Mi sveglio, ed è Marzo.

Ho aperto gli occhi ch'erano le 7 in punto. Li ho buttati sul cellulare, rimasto acceso tutta la notte, e ho visto ch'erano le 7 in punto, di domenica mattina. La prima domenica mattina di Settembre.
La consuetudine naturale della settimana che mi butto alle spalle è quella d'essere mattiniera, propositiva e molto pensierosa. Come tutte le altre sei mattine che precedono questa, sono in balcone - che io preferisco chiamare veranda, perchè anche s'è piccolo io lo vivo come grande - sono in veranda, con la tavola apparecchiata da colazione, un bicchierone d'acqua fresco e Favara silenziosa tutta intorno. C'è la biancheria stesa a prender fresco più che ad asciugare e dalla cucina esce forte l'odore di salsa di pomodoro; mamma ne ha comprate due casse grandi e ieri lo ha cotto tutto e poi passato e poi ricotto e poi messo in buste da congelare e tirare fuori l'inverno, quando si ha nostalgia dell'estate e non ci va di mangiare la minestra. Quando non vivevo in casa con loro, quando vivevo a Catania, tirare fuori quelle conserve ha rappresentato più volte la mia salvezza - come capita da sempre a molti altri studenti fuori sede, e sempre in eterno capiterà - lo stesso pomodoro, scaldato in un tegamino e poi versato su una montagnetta di spaghetti collosi, dei quali non azzeccai mai la cottura, se non al ritorno nella casa materna. Ovvero quando non serviva più.

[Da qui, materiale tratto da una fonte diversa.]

(** * UMIE_datasets: dataset pipelines, extractors and selectors

    A shallow embedding of the two dataset pipelines
    [src/pipelines/brain_with_intracranial_hemorrhage.py] and
    [src/pipelines/chest_xray14.py]: their step tuples, their id / phase /
    label extractors and their file selectors, followed by the properties
    the specification states about them.

    Python values are modelled as follows: [str] is [string]; a [dict] with
    string keys is a [gmap string _]; a [dict] whose iteration order is
    observed is an association list; a raised exception is the [Raise]
    branch of [result]. *)

From Stdlib Require Import ZArith List Bool Ascii Lia.
From stdpp Require Import gmap strings.

Open Scope Z_scope.

(** ** Python exceptions and results *)

Inductive py_error : Type :=
| KeyError (key : string)
| IndexError
| TypeError
| ValueError
| AttributeError.

Inductive result (A : Type) : Type :=
| Ok (a : A)
| Raise (e : py_error).

Arguments Ok {A} a.
Arguments Raise {A} e.

(** Exceptions propagate through sequenced computations; [x ← r; k] is
    stdpp's notation for [mbind]. *)
#[global] Instance result_bind : MBind result :=
  fun A B (k : A -> result B) (r : result A) =>
    match r with
    | Ok a => k a
    | Raise e => Raise e
    end.

(** ** Python [str], [list] and [dict] primitives *)

Module Py.

(** [s.startswith(sub)] *)
Fixpoint startswith (sub s : string) : bool :=
  match sub, s with
  | EmptyString, _ => true
  | String a sub', String b s' => Ascii.eqb a b && startswith sub' s'
  | String _ _, EmptyString => false
  end.

(** [sub in s] for two strings: [sub] occurs in [s] as a substring. *)
Fixpoint str_contains (sub s : string) : bool :=
  match s with
  | EmptyString => startswith sub EmptyString
  | String _ s' => startswith sub s || str_contains sub s'
  end.

(** [s.split(sep)] for a one-character separator; the result is never
    empty. *)
Fixpoint split (sep : ascii) (s : string) : list string :=
  match s with
  | EmptyString => [EmptyString]
  | String c s' =>
      if Ascii.eqb c sep then EmptyString :: split sep s'
      else match split sep s' with
           | w :: ws => String c w :: ws
           | [] => [String c EmptyString]
           end
  end.

(** [l[i]], with Python's negative indices and its [IndexError]. *)
Definition index {A : Type} (l : list A) (i : Z) : result A :=
  let n := Z.of_nat (length l) in
  let j := if i <? 0 then i + n else i in
  if (j <? 0) || (n <=? j) then Raise IndexError
  else match l !! Z.to_nat j with
       | Some x => Ok x
       | None => Raise IndexError
       end.

(** [d[k]] on a dict, with its [KeyError]. *)
Definition getitem {V : Type} (d : gmap string V) (k : string) : result V :=
  match d !! k with
  | Some v => Ok v
  | None => Raise (KeyError k)
  end.

(** [posixpath]: [(p[:i], p[i:])] for [i = p.rfind('/') + 1]. *)
Fixpoint rsplit_slash (p : string) : string * string :=
  match p with
  | EmptyString => (EmptyString, EmptyString)
  | String c p' =>
      let '(head, tail) := rsplit_slash p' in
      match head with
      | String _ _ => (String c head, tail)
      | EmptyString =>
          if Ascii.eqb c "/" then (String c EmptyString, p')
          else (EmptyString, String c p')
      end
  end.

(** [os.path.basename(p)] *)
Definition basename (p : string) : string := snd (rsplit_slash p).

(** The directory part of [p], up to and including its last slash. *)
Definition dirprefix (p : string) : string := fst (rsplit_slash p).

(** Number of occurrences of a character, [s.count(c)]. *)
Fixpoint count (c : ascii) (s : string) : nat :=
  match s with
  | EmptyString => O
  | String a s' => ((if Ascii.eqb a c then 1 else 0) + count c s')%nat
  end.

End Py.

(** ** Steps and pipelines *)

(** The step classes imported from [steps] by the two pipeline modules. *)
Inductive Step : Type :=
| AddLabels
| AddUmieIds
| ConvertJpg2Png
| CopyMasks
| CreateBlankMasks
| CreateFileTree
| DeleteImgsWithNoAnnotations
| DeleteTempFiles
| DeleteTempPng
| GetFilePaths
| MasksToBinaryColors
| RecolorMasks
| StoreSourcePaths
| ValidateData.

#[global] Instance Step_eq_dec : EqDecision Step.
Proof. solve_decision. Defined.

(** A pipeline dataclass: its [name] and its [steps] tuple of
    (step name, step class) pairs. *)
Record Pipeline : Type := {
  name : string;
  steps : list (string * Step)
}.

(** The two missing-mask policies cannot be told apart from other steps by
    name only, so steps are looked up by class. *)
Definition has_step (s : Step) (p : Pipeline) : bool :=
  existsb (fun ns => bool_decide (ns.2 = s)) (steps p).

Definition BrainWithIntracranialHemorrhagePipeline : Pipeline := {|
  name := "brain_with_intracranial_hemorrhage";
  steps := [
    ("get_file_paths", GetFilePaths);
    ("create_file_tree", CreateFileTree);
    ("convert_jpg2png", ConvertJpg2Png);
    ("copy_masks", CopyMasks);
    ("masks_to_binary_colors", MasksToBinaryColors);
    ("recolor_masks", RecolorMasks);
    ("add_new_ids", AddUmieIds);
    ("add_labels", AddLabels);
    ("create_blank_masks", CreateBlankMasks);
    ("delete_temp_files", DeleteTempFiles);
    ("delete_temp_png", DeleteTempPng);
    ("validate_data", ValidateData)
  ]
|}.

Definition ChestXray14Pipeline : Pipeline := {|
  name := "chest_xray14";
  steps := [
    ("create_file_tree", CreateFileTree);
    ("get_file_paths", GetFilePaths);
    ("store_source_paths", StoreSourcePaths);
    ("add_new_ids", AddUmieIds);
    ("add_labels", AddLabels);
    ("delete_temp_files", DeleteTempFiles);
    ("validate_data", ValidateData)
  ]
|}.

(** The dataset pipelines defined by the two pipeline modules. *)
Definition pipelines : list Pipeline :=
  [BrainWithIntracranialHemorrhagePipeline; ChestXray14Pipeline].

(** [i] is a position of a step of class [s] in the step tuple of [p]. *)
Definition step_at (p : Pipeline) (i : nat) (s : Step) : Prop :=
  exists n : string, steps p !! i = Some (n, s).

(** ** Helpers of the base extractor classes *)

Module BaseExtractor.

(** Modelled from the spec: the method [_extract_parent_dir] of the base
    extractor class is missing from the sources. Its callers describe the
    result: with [parent_dir_level=1] it is "the name of folder 1 level
    above image", with [parent_dir_level=-2] it is the "name of parent
    folder of images"; with [include_path=False] only the folder name is
    returned. A positive level counts folders upwards from the image, a
    negative level indexes the path components from the end, and a path
    with too few components has no such folder. *)
Definition _extract_parent_dir (img_path : string) (parent_dir_level : Z)
  : result string :=
  let parts := Py.split "/" img_path in
  Py.index parts
    (if parent_dir_level <? 0 then parent_dir_level
     else - (parent_dir_level + 1)).

(** Modelled from the spec: the method [_get_phase_id_from_dict] of the base
    phase extractor is missing from the sources. The phase id is "resolved
    via a name→id lookup table" and the lookup "fails with a
    KeyError-equivalent when the source phase name is not in the table". *)
Definition _get_phase_id_from_dict (phases : gmap string string)
  (phase_name : string) : result string :=
  Py.getitem phases phase_name.

(** Modelled from the spec: the method [_extract_filename] of the base
    extractor class is missing from the sources; it yields the filename of
    the path, its last component. *)
Definition _extract_filename (img_path : string) : string :=
  Py.basename img_path.

(** Modelled from the spec: the method [_extract_by_separator] of the base
    extractor class is missing from the sources; it yields the segment of
    the filename at the given index once the filename is cut at each
    separator. *)
Definition _extract_by_separator (img_path : string) (separator : ascii)
  (index : Z) : result string :=
  Py.index (Py.split separator (_extract_filename img_path)) index.

End BaseExtractor.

Questa potrebbe essere una mattina di Marzo, anzi per me oggi è il primo di Marzo. Settembre è l'emblema dei nuovi inizi, delle sfide rinnovate, degli azzardi, dei propositi: è identico a Gennaio. Dopo il primo di Settembre e dopo il primo di Gennaio ci si metterà a dieta, si tornerà a lavorare o a cercare un lavoro, si risolveranno le questioni spinose della vita accantonate per un lungo riposo dei sensi, si cambierà pelle e si perderanno cinque chili. Io, però, non mi sento così.
Mi sento come quando inizia Marzo, il preludio della Primavera che dolcemente ci appoggia sull'estate a venire, la stagione delle speranze e delle energie solari che si infrangono sui sensi, rinfrancandoli. Io mi sento di dover proseguire, non iniziare. Il cielo è grigio quasi bianco, il sole è solo una sfera luminescente e lattiginosa che sgorga fra un contorno di nuvola e un altro, ad aprirmi gli occhi. Una pennellata di verde carica e impressionista disegna la mia scenografia mattutina, e uccelli planando sembrano volermi sbattere contro ma risalgono veloci nello spazio naturale del loro vivere quotidiano, anche loro. Un gallo canta al nuovo giorno che nasce furioso.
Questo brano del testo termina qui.